Global warming ups risk of new exposure to life-threatening diseases for 1 billion people

As global warming progresses, up to 1 billion people could be exposed to disease-carrying mosquitoes for the first time, increasing the risk of developing deadly diseases, according to a study published in PLOS Neglected Tropical Diseases.

The study, led by researchers from Georgetown University Medical Center in Washington, D.C., examined how two of the most common disease-carrying mosquitoes would move as temperatures intensified over the next 50 years. They analyzed temperatures on a month-by-month basis, projecting risk resulting from the spread of these mosquitoes through 2050 and 2080.

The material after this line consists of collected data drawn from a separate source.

(* ===== verification/Daemons.v ===== *)
(** * The synchronisation in the background (src/node/node.go, src/node/sync_daemon.go)

    Once a minute a node asks a few random members for the blocks that it may have missed; the
    synchronisation daemon takes these requests, and those of the handlers, one by one. *)
From S2P Require Import Prelude.
From S2P Require Import GoLib.
From S2P Require Import Crypto.
From S2P Require Import Messages.
From S2P Require Import Cluster.
From S2P Require Import Store.
From S2P Require Import DbOps.
From S2P Require Import Consensus.
From S2P Require Import ChainTx.
From S2P Require Import Distribution.
From S2P Require Import SyncDaemon.
From S2P Require Import Node.

Section Daemons.
Context `{KV} `{Wire} `{Watchers} `{Signatures} `{DistJson} `{Chains}.
Variable self : Z.

(** The members that a permutation names, of which those are asked that are normal and not the node. *)
Definition asked (l : list NodeInfo) (perm : list nat) : list Z :=
  Id <$> filter (λ n, IsNormal n = true ∧ Id n ≠ self) (omap (λ k, l !! k) (take 5 perm)).

Lemma SignalSyncUp_run i n :
  SignalSyncUp self i n = Ret tt (if bool_decide (i = self) then n else set_syncIn (nd_syncIn n ++ [i]) n).
Proof. unfold SignalSyncUp, when. case_bool_decide as E; destruct (Z.eqb_spec i self); by cbn. Qed.
Lemma set_syncIn_app l l' n :
  set_syncIn (nd_syncIn (set_syncIn (nd_syncIn n ++ l) n) ++ l') (set_syncIn (nd_syncIn n ++ l) n) =
  set_syncIn (nd_syncIn n ++ (l ++ l')) n.
Proof. unfold set_syncIn. cbn. by rewrite app_assoc. Qed.
Lemma set_syncIn_nil n : set_syncIn (nd_syncIn n ++ []) n = n.
Proof. rewrite app_nil_r. by destruct n. Qed.
Lemma ask_one (l : list NodeInfo) k x n : l !! k = Some x →
  (node ← lift (match l !! k with Some node => mret node | None => Fault IndexOutOfRange end);
   when (IsNormal node) (SignalSyncUp self (Id node))) n =
  Ret tt (if decide (IsNormal x = true ∧ Id x ≠ self) then set_syncIn (nd_syncIn n ++ [Id x]) n else n).
Proof.
  intros ->. transitivity (when (IsNormal x) (SignalSyncUp self (Id x)) n); [done|]. unfold when at 1.
  destruct (IsNormal x); [|case_decide; naive_solver].
  rewrite SignalSyncUp_run. case_bool_decide; case_decide; naive_solver.
Qed.
Lemma ask_loop (l : list NodeInfo) ks n : Forall (λ k, (k < length l)%nat) ks →
  for_each ks (λ k, node ← lift (match l !! k with Some node => mret node | None => Fault IndexOutOfRange end);
    when (IsNormal node) (SignalSyncUp self (Id node))) n =
  Ret tt (set_syncIn (nd_syncIn n ++ (Id <$> filter (λ n, IsNormal n = true ∧ Id n ≠ self) (omap (λ k, l !! k) ks))) n).
Proof.
  intros Hk. revert n. induction Hk as [|k ks Hk _ IH]; intros n; [by rewrite set_syncIn_nil|].
  apply lookup_lt_is_Some_2 in Hk as [x Hx]. cbn [for_each omap list_omap]. rewrite (bind_Ret _ _ _ _ _ (ask_one l k x n Hx)) IH Hx.
  cbn [filter list_filter]. case_decide; [|done]. by rewrite set_syncIn_app.
Qed.

Lemma NoDup_fmap_filter {A B} (f : A → B) (P : A → Prop) `{!∀ x, Decision (P x)} (l : list A) :
  NoDup (f <$> l) → NoDup (f <$> filter P l).
Proof.
  induction l as [|x l IH]; [done|]. cbn. intros [Hx Hl]%NoDup_cons. cbn [filter list_filter].
  case_decide; [|by apply IH]. cbn. apply NoDup_cons. split; [|by apply IH].
  intros (y & E & [_ Hy]%list_elem_of_filter)%list_elem_of_fmap. apply Hx, list_elem_of_fmap. by exists y.
Qed.
Lemma fmap_omap_lookup (l : list NodeInfo) ks :
  (∀ i n, l !! i = Some n → Id n = Z.of_nat i) → Forall (λ k, (k < length l)%nat) ks →
  Id <$> omap (λ k, l !! k) ks = Z.of_nat <$> ks.
Proof.
  intros Hid. induction 1 as [|k ks Hk _ IH]; [done|]. apply lookup_lt_is_Some_2 in Hk as [x Hx].
  cbn [omap list_omap fmap list_fmap]. rewrite Hx. cbn. by rewrite (Hid _ _ Hx) IH.
Qed.

(** A tick of the regular synchronisation asks at most five different members, all of them normal and
    none of them the node itself, in the random order, and changes nothing else. *)
Theorem regularSyncUp_asks perm n :
  cluster_wf (the_cluster n) → perm ≡ₚ seq 0 (length (NodeList (the_cluster n))) →
  let ids := asked (NodeList (the_cluster n)) perm in
  regularSyncUp self perm n = Ret tt (set_syncIn (nd_syncIn n ++ ids) n) ∧
  (length ids ≤ 5)%nat ∧ NoDup ids ∧
  ∀ i, i ∈ ids → i ≠ self ∧ i ∈ normal_ids (the_cluster n).
Proof.
  intros Hwf Hp ids. set (l := NodeList (the_cluster n)) in *.
  assert (take (if (5 <? length l)%nat then 5%nat else length l) perm = take 5 perm) as Ht.
  { destruct (5 <? length l)%nat eqn:E; [done|]. apply Nat.ltb_ge in E.
    apply Permutation_length in Hp. rewrite length_seq in Hp. rewrite !take_ge //; lia. }
  assert (Forall (λ k, (k < length l)%nat) (take 5 perm)) as Hlt.
  { apply Forall_take, Forall_forall. intros k Hk. rewrite Hp in Hk. apply elem_of_seq in Hk. lia. }
  split_and!.
  - unfold regularSyncUp. rewrite bind_gets_id. fold l. cbn zeta. rewrite Ht. by apply ask_loop.
  - unfold ids, asked. rewrite length_fmap. etrans; [apply length_filter|].
    rewrite -(length_fmap Id) (fmap_omap_lookup l _ (wf_ids _ Hwf) Hlt) length_fmap length_take. lia.
  - apply NoDup_fmap_filter. rewrite (fmap_omap_lookup l _ (wf_ids _ Hwf) Hlt). apply NoDup_fmap; [apply _|].
    apply (sublist_NoDup _ perm); [|apply sublist_take]. rewrite Hp. apply NoDup_seq.
  - intros i (x & -> & [[Hn Hs] (k & _ & Hx)%list_elem_of_omap]%list_elem_of_filter)%list_elem_of_fmap. split; [done|].
    unfold normal_ids. apply elem_of_list_to_set, list_elem_of_fmap. exists x. split; [done|].
    apply list_elem_of_filter. split; [done|]. by eapply list_elem_of_lookup_2.
Qed.
End Daemons.

(** ** The synchronisation daemon *)
Section SyncRun.
Context `{KV} `{Wire} `{Watchers} `{Signatures}.
Variables (o : order) (GetCommitedCnt : option Digest256 → Z) (getFederationAddress : Cluster → MultiSigInfo).
(** The mode of the process, and the peers that the peer manager knows. *)
Variables (startMode : Mode) (peers : gset Z).

(** What the daemon works on, its flag, and the peers that its goroutines synchronise with. *)
Record Daemon : Type := MkDaemon { dm_world : World; dm_runSate : Z; dm_busy : list Z }.
Definition on_dm_world {A} (m : go World A) : go Daemon A :=
  zoom dm_world (λ w d, MkDaemon w (dm_runSate d) (dm_busy d)) m.
(** [Run] takes a peer from its channel, or one of the goroutines gets an answer, [None] an error. *)
Inductive DaemonStep : Type := TakePeer (peer : Z) | GetAnswer (i : nat) (rsp : option SyncUpResponse).
Definition run_take (peer : Z) : go Daemon unit :=
  modify (λ d, let r := canRun (dm_runSate d) in
    MkDaemon (dm_world d) r.2 (if r.1 then dm_busy d ++ [peer] else dm_busy d)).
Definition ask_peer (peer : Z) (rsp : option SyncUpResponse) : go Daemon SyncResult :=
  if bool_decide (peer ∈ peers) then on_dm_world (doSyncUp o GetCommitedCnt getFederationAddress startMode [rsp])
  else mret SyncFailed.
(** The goroutine ends and gives the flag back, or goes on to the next request. *)
Definition sync_round (i : nat) (rsp : option SyncUpResponse) : go Daemon unit :=
  d ← gets id;
  match dm_busy d !! i with
  | None => mret tt
  | Some peer =>
      r ← ask_peer peer rsp;
      match r with
      | SyncRunning => mret tt
      | SyncDone | SyncFailed => modify (λ d, MkDaemon (dm_world d) (finish (dm_runSate d)) (delete i (dm_busy d)))
      end
  end.
Definition daemon_do (s : DaemonStep) : go Daemon unit :=
  match s with TakePeer peer => run_take peer | GetAnswer i rsp => sync_round i rsp end.

(** The flag is set while a goroutine synchronises, and no two do. *)
Definition serial (d : Daemon) : Prop :=
  dm_runSate d = 0 ∧ dm_busy d = [] ∨ dm_runSate d = 1 ∧ ∃ peer, dm_busy d = [peer].

Lemma daemon_do_serial s d : serial d → serial (end_state (daemon_do s d)).
Proof.
  intros Hs. destruct s as [peer|i rsp]; cbn [daemon_do].
  - unfold run_take, canRun, modify. cbn. destruct Hs as [[-> ->]|[-> (p & ->)]]; [right|right]; cbn; by eauto.
  - unfold sync_round. rewrite bind_gets_id. destruct (dm_busy d !! i) as [peer|] eqn:Hi; [|done].
    destruct Hs as [[_ Hb]|[Hr (p & Hb)]]; rewrite Hb in Hi; [done|]. destruct i; [|done].
    assert (∀ (m : go Daemon SyncResult), (∃ m', m = on_dm_world m') ∨ m = mret SyncFailed →
      serial (end_state ((r ← m; match r with SyncRunning => mret tt | SyncDone | SyncFailed =>
        modify (λ d, MkDaemon (dm_world d) (finish (dm_runSate d)) (delete 0%nat (dm_busy d))) end) d))) as Hm.
    { intros m Hm. assert (∃ w, match m d with Ret _ d' | Panic _ d' => d' = MkDaemon w 1 [p] end) as (w & Hd).
      { destruct Hm as [[m' ->]| ->].
        - unfold on_dm_world, zoom. rewrite Hr Hb. destruct (m' (dm_world d)); by eexists.
        - exists (dm_world d). cbn. rewrite -Hr -Hb. by destruct d. }
      unfold mbind, go_bind. destruct (m d) as [[] d'|e d']; subst d'; cbn; unfold serial; cbn; eauto. }
    apply Hm. unfold ask_peer. case_bool_decide; eauto.
Qed.

(** C24. Whatever peers are named to the daemon and whatever they answer: it synchronises with at most one at a time,
    the flag tells whether it does, and a request that comes while it does is dropped. *)
Theorem one_sync_at_a_time steps w :
  let d := foldl (λ d s, end_state (daemon_do s d)) (MkDaemon w 0 []) steps in
  serial d ∧ (dm_runSate d = 1 → ∀ peer, daemon_do (TakePeer peer) d = Ret tt d) ∧
  (dm_runSate d = 0 → ∀ peer, daemon_do (TakePeer peer) d = Ret tt (MkDaemon (dm_world d) 1 [peer])).
Proof.
  intros d. assert (serial d) as Hs.
  { subst d. assert (serial (MkDaemon w 0 [])) as Hs by by left. revert Hs. generalize (MkDaemon w 0 []).
    induction steps as [|s steps IH]; intros d Hs; [done|]. cbn. by apply IH, daemon_do_serial. }
  split; [exact Hs|]. destruct d as [w' r b]. destruct Hs as [[Hr Hb]|[Hr (p & Hb)]]; cbn in Hr, Hb; subst r b; by split.
Qed.
End SyncRun.
(** ** The other messages *)
Lemma gives_init_votes t n m (votes : gmap Z Vote) :
  votes = m → map_Forall (λ _, complete_vote) votes →
  gives (check_entries (init_vote c o t) (range o n votes) m)
    (λ r, r.1 = true → map_Forall (λ _ v, total (Vote_Id v)) r.2).
Proof.
  intros <- Hv. apply gives_and.
  { apply total_check_entries. intros k v Hk%elem_of_range. eapply gives_mono; [apply gives_init_vote, (Hv k v Hk)|done]. }
  intros [r m] Hr. cbn [fst snd]. intros -> k v Hk. pose proof (check_entries_range _ _ _ _ _ Hr k) as He.
  rewrite Hk in He. destruct (votes !! k) as [v0|] eqn:E; [|done].
  pose proof (gives_init_vote t k v0 (Hv k v0 E)) as Hg. rewrite He in Hg. by apply Hg.
Qed.
Lemma gives_checkInit m mode :
  complete_block (im_Block m) → map_Forall (λ _, complete_vote) (im_Votes m) →
  gives (checkInit c o (Some m) mode) (λ r, is_Some r.2).
Proof.
  intros Hb Hv. unfold checkInit. case_match; [by apply gives_ret; eexists|]. apply gives_bind.
  eapply gives_mono; [by apply gives_checkBlock|]. intros [r b] Hr. cbn [fst snd] in *. cbv zeta.
  destruct (negb r || _) eqn:E; [by apply gives_ret; eexists|]. to_prop. destruct (Hr ltac:(done)) as (x & -> & Hx). apply gives_bind.
  assert (gives (if Z.of_nat (size (im_Votes (set_im_Block m (Some x)))) >=? QuorumN c then
      (if bool_decide (mode = CheckFull) then check_entries (init_vote c o (im_Term (set_im_Block m (Some x))))
         (range o 9 (im_Votes (set_im_Block m (Some x)))) (im_Votes (set_im_Block m (Some x)))
       else mret (true, im_Votes (set_im_Block m (Some x)))) else mret (true, ∅))
    (λ r, bool_decide (mode = CheckLite) = false → r.1 = true → map_Forall (λ _ v, total (Vote_Id v)) r.2)) as Hg.
  { case_match; [|intros _ _; apply map_Forall_empty]. case_bool_decide.
    - eapply gives_mono; [by apply gives_init_votes|]. intros ? Ha _. exact Ha.
    - destruct mode; try done. }
  eapply gives_mono; [exact Hg|]. intros [r2 votes] Hvotes. cbn [fst snd] in *. destruct r2; [|by eexists]. cbn [negb].
  destruct (bool_decide (mode = CheckLite)); [by apply gives_ret; eexists|]. apply gives_bind, gives_verify_node; [done| |by eexists].
  eapply total_InitMsg_Id; [done|done|]. by apply Hvotes.
Qed.
Lemma total_checkWeakAccuse wa : total (checkWeakAccuse c wa).
Proof. unfold checkWeakAccuse. destruct (_ && _) eqn:E; [|done]. to_prop. by apply gives_verify_node. Qed.
Lemma total_checkStrongAccuse m : total (checkStrongAccuse c o (Some m)).
Proof.
  unfold checkStrongAccuse. case_match; [done|]. apply total_forall_range. intros k wa _.
  apply total_bind; [apply total_checkWeakAccuse|done].
Qed.
Lemma gives_checkJoinVote v votie key :
  v_Votie v = Some votie → complete_votie votie →
  gives (checkJoinVote c o v key) (λ r, r.1 = true → total (Vote_Id r.2)).
Proof.
  intros Hv Hc. unfold checkJoinVote. cbv beta zeta. rewrite Hv. cbn [deref mbind pan_bind]. case_match; [done|]. case_match; [done|].
  apply gives_bind. eapply gives_mono; [by apply gives_checkVotie|]. intros [r v'] [[y Hy] Hr]. cbn [fst snd] in *. cbv zeta.
  destruct r; cbn [negb].
  - specialize (Hr eq_refl). assert (total (Vote_Id (set_v_Votie v v'))) as Hi by (apply total_Vote_Id; exact Hr).
    apply gives_bind. eapply gives_mono; [exact Hi|]. by intros ? _ _.
  - subst v'. done.
Qed.
Lemma total_checkJoinRequest m host key :
  match jr_Vote m with
  | Some v => match v_Votie v with Some votie => complete_votie votie | None => True end
  | None => True
  end → total (checkJoinRequest c o (Some m) host key).
Proof.
  intros Hm. unfold checkJoinRequest. cbn [deref mbind pan_bind]. destruct (_ || _); [done|].
  destruct (jr_Vote m) as [v|]; [|done]. destruct (v_Votie v) as [votie|] eqn:Ev; [|done].
  destruct (hex_decode (jr_Pubkey m)) as [pk|]; [|done]. apply gives_bind.
  eapply gives_mono; [by eapply gives_checkJoinVote|]. intros [r vote] Hr. cbn [fst snd] in *. cbv zeta.
  destruct r; [|done]. cbn [negb]. apply gives_bind. eapply gives_mono; [|by intros].
  eapply total_JoinRequest_Id; [done|by apply Hr].
Qed.
Lemma total_votes_ok votes : Forall complete_vote votes → total (votes_ok c o votes).
Proof.
  induction 1 as [|v l Hv _ IH]; [done|]. cbn [votes_ok]. apply gives_bind.
  eapply gives_mono; [by apply gives_checkVote|]. intros [[] v'] _; [exact IH|done].
Qed.
End Robust.
(** * coordinate: the CRT solver and the CREATE2 vanity-address miners

    A shallow embedding of [Numbertheory.CRT] (main/Math.py) and of
    [BlockchainUtils.GetSpecialAddressByCreate2] and
    [BlockchainUtils.GetSpecialAddressByCreate2_two] (main/Blockchain.py),
    with the properties the specification states about them. *)

From Stdlib Require Import ZArith NArith List Lia Bool Arith.
From Stdlib Require Import Zdivisibility Zcong.
From Stdlib Require Import Ascii String HexString Strings.Byte.
From Stdlib Require Import DecimalString.
From Stdlib Require Import QArith.
Import ListNotations.
Close Scope Q_scope.

(** ** Python exceptions as an error monad *)

(** The exceptions the modelled code can raise.  [gmpy2.invert] raises
    [ZeroDivisionError("invert() no inverse exists")]; it is kept apart from
    the [ZeroDivisionError] of [//] and [%] under the name the specification
    gives it. *)
Inductive exn : Type :=
| TypeError          (* reduce() of empty sequence with no initial value *)
| ZeroDivisionError  (* integer division or modulo by zero *)
| NoInverseExists    (* gmpy2.invert: no inverse exists *)
| IndexError         (* list index out of range *)
| ValueError         (* Web3.keccak(hexstr=...) on a string that is not hex *)
| TimeOut.           (* Exception("time out,maybe a wrong position") *)

Inductive res (A : Type) : Type :=
| Ok (a : A)
| Raise (e : exn).
Arguments Ok {A} a.
Arguments Raise {A} e.

Definition bind {A B : Type} (m : res A) (k : A -> res B) : res B :=
  match m with
  | Ok a => k a
  | Raise e => Raise e
  end.

Declare Scope res_scope.
Delimit Scope res_scope with res.
Notation "x <- m ;; k" := (bind m (fun x => k))
  (at level 61, m at next level, right associativity) : res_scope.

Module Numbertheory.
Local Open Scope Z_scope.
Local Open Scope res_scope.

(** [reduce((lambda x, y : x * y), moudle)]: a left fold seeded with the
    first element; the empty list raises. *)
Definition reduce_mul (moudle : list Z) : res Z :=
  match moudle with
  | [] => Raise TypeError
  | x :: rest => Ok (fold_left Z.mul rest x)
  end.

(** Python's [//] and [%] on integers: floor division, the remainder takes
    the sign of the divisor, as [Z.div] and [Z.modulo] do. *)
Definition floordiv (a b : Z) : res Z :=
  if b =? 0 then Raise ZeroDivisionError else Ok (a / b).

Definition pymod (a b : Z) : res Z :=
  if b =? 0 then Raise ZeroDivisionError else Ok (a mod b).

(** [gmpy2.invert(x, m)]: the [y] with [0 <= y < |m|] and
    [x * y == 1 (mod m)]; raises when [m] is zero or no inverse exists.
    Modulo [1] or [-1] every [x] has the inverse [0]. *)
Definition invert (x m : Z) : res Z :=
  if m =? 0 then Raise ZeroDivisionError
  else if Z.gcd x m =? 1 then Ok (Z.invmod x (Z.abs m))
  else Raise NoInverseExists.

(** [moudle.index(mi)]: the first position holding a value equal to [mi]. *)
Fixpoint index (mi : Z) (moudle : list Z) : option nat :=
  match moudle with
  | [] => None
  | x :: rest => if x =? mi then Some 0%nat
                 else option_map S (index mi rest)
  end.

(** [a[moudle.index(mi)]]. *)
Definition getitem (a : list Z) (k : option nat) : res Z :=
  match k with
  | None => Raise IndexError
  | Some n => match nth_error a n with
              | Some v => Ok v
              | None => Raise IndexError
              end
  end.

(** The body of [for mi in moudle], threaded over the elements still to
    visit. *)
Fixpoint CRT_loop (M : Z) (moudle a rest : list Z) (result : Z) : res Z :=
  match rest with
  | [] => Ok result
  | mi :: rest' =>
      Mi <- floordiv M mi ;;
      inv_Mi <- invert Mi mi ;;
      ai <- getitem a (index mi moudle) ;;
      result' <- pymod (result + ai * Mi * inv_Mi) M ;;
      CRT_loop M moudle a rest' result'
  end.

Definition CRT (moudle a : list Z) : res Z :=
  M <- reduce_mul moudle ;;
  result <- CRT_loop M moudle a moudle 0 ;;
  pymod result M.

(** *** Vocabulary of the statements about [CRT] *)

(** The product of a list of moduli. *)
Definition prod (l : list Z) : Z := fold_right Z.mul 1 l.

(** The moduli are pairwise coprime, by position. *)
Definition pairwise_coprime (moudle : list Z) : Prop :=
  forall i j mi mj, i <> j ->
    nth_error moudle i = Some mi -> nth_error moudle j = Some mj ->
    Z.gcd mi mj = 1.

The mosquitoes, Aedes aegypti and Aedes albopictus, carry several viruses that cause diseases which could result in death, including dengue, chikunguyna and Zika.

The researchers found that as temperatures rise and the mosquito movements change, almost the entire population in the world could be exposed to them at some point in the next 50 years. The tropics would be at risk from the diseases these mosquitoes transmit all year long, while seasonal risks would increase everywhere else in the world.

"The risk of disease transmission is a serious problem, even over the next few decades," said Colin J. Carlson, PhD, a postdoctoral fellow in Georgetown University's biology department and co-lead author of the new study. "Places like Europe, North America, and high elevations in the tropics that used to be too cold for the viruses will face new diseases like dengue."